### ASSIGNMENT
Beginning with the line that holds "NoDup (List.map fst res) /\" in the data below, give again every line through the one that holds "repeat split; try assumption.", exactly as written.

(Saved data entries)
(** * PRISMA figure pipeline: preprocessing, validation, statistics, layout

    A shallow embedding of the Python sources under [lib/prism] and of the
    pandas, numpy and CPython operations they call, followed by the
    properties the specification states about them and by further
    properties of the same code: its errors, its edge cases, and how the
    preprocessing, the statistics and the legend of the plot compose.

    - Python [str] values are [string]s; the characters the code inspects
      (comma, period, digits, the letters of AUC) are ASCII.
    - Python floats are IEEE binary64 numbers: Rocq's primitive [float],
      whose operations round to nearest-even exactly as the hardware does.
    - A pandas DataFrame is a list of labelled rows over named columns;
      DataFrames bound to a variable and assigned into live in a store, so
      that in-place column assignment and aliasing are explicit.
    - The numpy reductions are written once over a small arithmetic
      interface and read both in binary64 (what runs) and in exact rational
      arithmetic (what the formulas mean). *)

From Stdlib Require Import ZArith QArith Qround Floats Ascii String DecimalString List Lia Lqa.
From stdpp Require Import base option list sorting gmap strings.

* * *

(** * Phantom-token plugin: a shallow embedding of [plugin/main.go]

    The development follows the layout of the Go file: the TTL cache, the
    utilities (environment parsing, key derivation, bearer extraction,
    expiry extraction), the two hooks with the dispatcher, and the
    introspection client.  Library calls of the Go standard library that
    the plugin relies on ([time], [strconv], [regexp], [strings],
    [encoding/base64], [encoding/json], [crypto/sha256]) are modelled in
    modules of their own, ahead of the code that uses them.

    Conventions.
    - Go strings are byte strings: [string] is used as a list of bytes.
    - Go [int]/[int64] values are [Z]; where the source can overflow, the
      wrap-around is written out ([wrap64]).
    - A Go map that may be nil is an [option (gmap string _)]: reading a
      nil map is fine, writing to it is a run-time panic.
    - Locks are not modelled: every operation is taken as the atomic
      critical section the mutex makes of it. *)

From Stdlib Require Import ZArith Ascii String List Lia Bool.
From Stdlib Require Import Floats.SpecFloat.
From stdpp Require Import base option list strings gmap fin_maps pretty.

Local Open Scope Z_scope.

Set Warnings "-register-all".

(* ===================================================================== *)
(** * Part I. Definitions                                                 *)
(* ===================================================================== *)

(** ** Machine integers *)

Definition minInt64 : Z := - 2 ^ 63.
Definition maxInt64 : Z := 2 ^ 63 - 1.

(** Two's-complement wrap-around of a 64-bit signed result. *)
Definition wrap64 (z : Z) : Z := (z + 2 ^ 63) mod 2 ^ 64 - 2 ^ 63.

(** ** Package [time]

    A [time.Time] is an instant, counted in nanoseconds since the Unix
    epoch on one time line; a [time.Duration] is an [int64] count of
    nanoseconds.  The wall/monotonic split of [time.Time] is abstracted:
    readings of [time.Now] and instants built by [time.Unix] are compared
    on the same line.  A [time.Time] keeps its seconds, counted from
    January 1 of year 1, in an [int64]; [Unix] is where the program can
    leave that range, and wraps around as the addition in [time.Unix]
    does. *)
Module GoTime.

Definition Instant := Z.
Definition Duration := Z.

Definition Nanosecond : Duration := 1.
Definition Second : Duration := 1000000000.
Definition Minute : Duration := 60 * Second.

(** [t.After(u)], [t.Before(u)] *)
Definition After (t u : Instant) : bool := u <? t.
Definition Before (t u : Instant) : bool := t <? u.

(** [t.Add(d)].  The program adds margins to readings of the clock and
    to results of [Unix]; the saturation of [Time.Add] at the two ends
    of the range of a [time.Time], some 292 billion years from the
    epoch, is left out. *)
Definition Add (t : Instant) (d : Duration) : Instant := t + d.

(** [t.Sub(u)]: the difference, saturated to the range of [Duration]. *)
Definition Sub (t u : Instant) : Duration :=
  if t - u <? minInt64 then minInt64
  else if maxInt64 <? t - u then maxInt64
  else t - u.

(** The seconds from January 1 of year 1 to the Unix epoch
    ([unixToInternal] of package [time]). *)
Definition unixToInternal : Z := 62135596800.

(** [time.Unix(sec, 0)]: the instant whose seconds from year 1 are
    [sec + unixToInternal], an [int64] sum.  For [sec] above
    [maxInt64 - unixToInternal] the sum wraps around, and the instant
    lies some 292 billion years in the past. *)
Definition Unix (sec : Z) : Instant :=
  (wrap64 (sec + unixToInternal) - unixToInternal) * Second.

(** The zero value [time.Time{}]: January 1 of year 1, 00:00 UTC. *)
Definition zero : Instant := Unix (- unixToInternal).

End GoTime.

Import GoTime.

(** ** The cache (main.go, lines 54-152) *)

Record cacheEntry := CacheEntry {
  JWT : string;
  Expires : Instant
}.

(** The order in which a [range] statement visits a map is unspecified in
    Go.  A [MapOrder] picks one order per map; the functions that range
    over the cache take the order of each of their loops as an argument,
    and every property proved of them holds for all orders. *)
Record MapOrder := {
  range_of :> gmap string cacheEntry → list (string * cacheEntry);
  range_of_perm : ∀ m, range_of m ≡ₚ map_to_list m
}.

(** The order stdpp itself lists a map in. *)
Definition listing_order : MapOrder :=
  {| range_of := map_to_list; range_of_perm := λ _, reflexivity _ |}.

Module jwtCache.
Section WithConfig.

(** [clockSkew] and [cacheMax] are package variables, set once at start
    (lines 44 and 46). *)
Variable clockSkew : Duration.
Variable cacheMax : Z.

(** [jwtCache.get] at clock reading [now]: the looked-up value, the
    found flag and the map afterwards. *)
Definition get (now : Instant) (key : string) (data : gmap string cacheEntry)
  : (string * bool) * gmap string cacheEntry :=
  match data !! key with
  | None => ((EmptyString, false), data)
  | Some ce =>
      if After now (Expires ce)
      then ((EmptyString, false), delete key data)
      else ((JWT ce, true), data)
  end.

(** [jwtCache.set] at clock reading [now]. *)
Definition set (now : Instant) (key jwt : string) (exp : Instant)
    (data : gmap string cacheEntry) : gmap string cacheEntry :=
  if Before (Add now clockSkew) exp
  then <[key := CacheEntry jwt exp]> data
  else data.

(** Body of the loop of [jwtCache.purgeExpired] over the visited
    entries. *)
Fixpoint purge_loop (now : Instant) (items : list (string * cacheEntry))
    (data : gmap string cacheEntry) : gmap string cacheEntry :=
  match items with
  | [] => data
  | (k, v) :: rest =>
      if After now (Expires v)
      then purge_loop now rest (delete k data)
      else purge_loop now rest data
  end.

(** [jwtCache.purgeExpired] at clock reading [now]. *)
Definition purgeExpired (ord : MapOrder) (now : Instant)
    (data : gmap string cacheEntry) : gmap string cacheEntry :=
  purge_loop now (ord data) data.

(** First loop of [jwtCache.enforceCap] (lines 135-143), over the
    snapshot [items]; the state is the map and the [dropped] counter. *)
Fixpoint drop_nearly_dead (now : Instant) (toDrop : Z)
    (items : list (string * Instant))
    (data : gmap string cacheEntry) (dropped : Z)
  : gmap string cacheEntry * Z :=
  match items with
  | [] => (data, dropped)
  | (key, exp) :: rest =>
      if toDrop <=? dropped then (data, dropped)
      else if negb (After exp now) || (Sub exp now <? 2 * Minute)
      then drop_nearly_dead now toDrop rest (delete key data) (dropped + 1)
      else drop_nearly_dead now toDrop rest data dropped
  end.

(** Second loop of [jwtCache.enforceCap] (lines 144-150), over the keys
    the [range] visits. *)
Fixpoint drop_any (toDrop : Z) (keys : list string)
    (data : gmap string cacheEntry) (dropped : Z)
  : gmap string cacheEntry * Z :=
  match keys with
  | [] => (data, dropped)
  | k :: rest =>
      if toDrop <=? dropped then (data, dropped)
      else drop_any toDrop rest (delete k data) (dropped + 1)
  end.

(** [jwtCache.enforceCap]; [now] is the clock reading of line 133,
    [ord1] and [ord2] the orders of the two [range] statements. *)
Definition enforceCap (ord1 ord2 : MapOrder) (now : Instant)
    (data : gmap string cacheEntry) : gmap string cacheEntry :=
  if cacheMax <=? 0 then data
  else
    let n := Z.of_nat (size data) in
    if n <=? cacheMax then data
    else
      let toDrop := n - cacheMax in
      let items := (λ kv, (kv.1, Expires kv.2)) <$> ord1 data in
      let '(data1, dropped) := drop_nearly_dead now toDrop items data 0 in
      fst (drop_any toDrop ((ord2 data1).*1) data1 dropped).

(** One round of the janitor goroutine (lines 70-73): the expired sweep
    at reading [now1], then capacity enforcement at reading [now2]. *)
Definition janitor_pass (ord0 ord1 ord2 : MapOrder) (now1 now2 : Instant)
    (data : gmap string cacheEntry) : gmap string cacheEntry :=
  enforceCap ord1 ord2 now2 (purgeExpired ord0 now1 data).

* * *

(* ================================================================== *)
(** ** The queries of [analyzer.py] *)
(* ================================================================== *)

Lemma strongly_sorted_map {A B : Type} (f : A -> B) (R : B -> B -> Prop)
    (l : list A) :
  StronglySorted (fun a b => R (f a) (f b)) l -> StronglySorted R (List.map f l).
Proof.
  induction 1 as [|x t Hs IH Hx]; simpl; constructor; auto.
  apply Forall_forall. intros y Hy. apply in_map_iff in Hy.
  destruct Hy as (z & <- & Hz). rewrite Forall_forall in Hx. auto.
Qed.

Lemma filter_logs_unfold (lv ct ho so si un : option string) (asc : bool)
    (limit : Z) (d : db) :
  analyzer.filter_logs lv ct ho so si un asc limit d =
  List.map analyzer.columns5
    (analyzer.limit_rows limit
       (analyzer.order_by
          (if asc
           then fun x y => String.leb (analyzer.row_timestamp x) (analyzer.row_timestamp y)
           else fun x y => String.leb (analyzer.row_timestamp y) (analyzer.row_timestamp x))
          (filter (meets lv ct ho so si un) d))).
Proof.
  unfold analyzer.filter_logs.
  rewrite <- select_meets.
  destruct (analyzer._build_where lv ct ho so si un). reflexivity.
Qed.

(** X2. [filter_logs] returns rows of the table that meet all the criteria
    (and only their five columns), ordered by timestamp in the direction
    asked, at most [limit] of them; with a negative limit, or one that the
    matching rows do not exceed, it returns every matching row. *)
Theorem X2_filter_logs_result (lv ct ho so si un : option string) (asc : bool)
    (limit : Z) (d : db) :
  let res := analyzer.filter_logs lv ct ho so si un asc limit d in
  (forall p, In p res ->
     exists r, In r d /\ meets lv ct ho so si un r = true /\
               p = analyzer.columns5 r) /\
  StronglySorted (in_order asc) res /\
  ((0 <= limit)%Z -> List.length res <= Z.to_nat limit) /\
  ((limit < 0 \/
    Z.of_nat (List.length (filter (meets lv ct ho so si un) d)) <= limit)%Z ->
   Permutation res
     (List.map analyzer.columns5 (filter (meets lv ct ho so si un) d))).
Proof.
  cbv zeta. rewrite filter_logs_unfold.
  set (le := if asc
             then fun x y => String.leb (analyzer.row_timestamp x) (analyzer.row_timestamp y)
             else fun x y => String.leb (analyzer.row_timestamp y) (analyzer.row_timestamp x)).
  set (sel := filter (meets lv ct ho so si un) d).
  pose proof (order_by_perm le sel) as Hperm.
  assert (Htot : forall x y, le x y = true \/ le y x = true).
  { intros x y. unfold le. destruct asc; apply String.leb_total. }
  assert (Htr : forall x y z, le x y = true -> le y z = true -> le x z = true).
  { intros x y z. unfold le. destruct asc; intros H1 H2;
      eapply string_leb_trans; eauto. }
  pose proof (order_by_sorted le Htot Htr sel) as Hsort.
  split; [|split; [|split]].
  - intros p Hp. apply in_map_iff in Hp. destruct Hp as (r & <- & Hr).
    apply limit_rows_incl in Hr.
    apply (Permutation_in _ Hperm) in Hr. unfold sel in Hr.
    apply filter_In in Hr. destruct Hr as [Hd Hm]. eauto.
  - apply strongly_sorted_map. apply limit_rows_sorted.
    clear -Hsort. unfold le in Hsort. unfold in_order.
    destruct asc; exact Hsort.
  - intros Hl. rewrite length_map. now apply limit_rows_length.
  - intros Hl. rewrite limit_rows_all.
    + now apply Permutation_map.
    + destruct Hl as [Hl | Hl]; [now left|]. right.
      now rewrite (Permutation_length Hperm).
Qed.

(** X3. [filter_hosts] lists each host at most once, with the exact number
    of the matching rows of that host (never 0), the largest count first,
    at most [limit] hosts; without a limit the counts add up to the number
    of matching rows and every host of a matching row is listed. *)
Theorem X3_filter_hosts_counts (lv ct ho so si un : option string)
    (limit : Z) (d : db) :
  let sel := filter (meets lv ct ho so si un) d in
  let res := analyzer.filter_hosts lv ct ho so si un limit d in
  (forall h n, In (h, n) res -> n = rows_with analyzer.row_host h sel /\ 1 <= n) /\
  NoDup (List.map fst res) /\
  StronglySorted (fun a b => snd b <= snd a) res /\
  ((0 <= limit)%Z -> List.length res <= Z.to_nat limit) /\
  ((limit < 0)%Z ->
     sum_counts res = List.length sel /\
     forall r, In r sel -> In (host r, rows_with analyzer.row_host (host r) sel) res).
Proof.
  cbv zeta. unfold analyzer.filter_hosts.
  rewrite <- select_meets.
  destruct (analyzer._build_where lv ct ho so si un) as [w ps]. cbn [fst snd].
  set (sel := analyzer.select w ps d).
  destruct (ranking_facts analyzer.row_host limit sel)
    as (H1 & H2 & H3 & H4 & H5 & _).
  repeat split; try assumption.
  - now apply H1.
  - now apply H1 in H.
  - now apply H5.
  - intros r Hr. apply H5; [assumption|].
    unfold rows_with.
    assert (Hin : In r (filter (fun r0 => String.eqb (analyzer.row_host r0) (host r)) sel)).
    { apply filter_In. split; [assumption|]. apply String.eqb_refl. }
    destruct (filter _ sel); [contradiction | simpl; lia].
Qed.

### TASK ANSWER
  NoDup (List.map fst res) /\
  StronglySorted (fun a b => snd b <= snd a) res /\
  ((0 <= limit)%Z -> List.length res <= Z.to_nat limit) /\
  ((limit < 0)%Z ->
     sum_counts res = List.length sel /\
     forall r, In r sel -> In (host r, rows_with analyzer.row_host (host r) sel) res).
Proof.
  cbv zeta. unfold analyzer.filter_hosts.
  rewrite <- select_meets.
  destruct (analyzer._build_where lv ct ho so si un) as [w ps]. cbn [fst snd].
  set (sel := analyzer.select w ps d).
  destruct (ranking_facts analyzer.row_host limit sel)
    as (H1 & H2 & H3 & H4 & H5 & _).
  repeat split; try assumption.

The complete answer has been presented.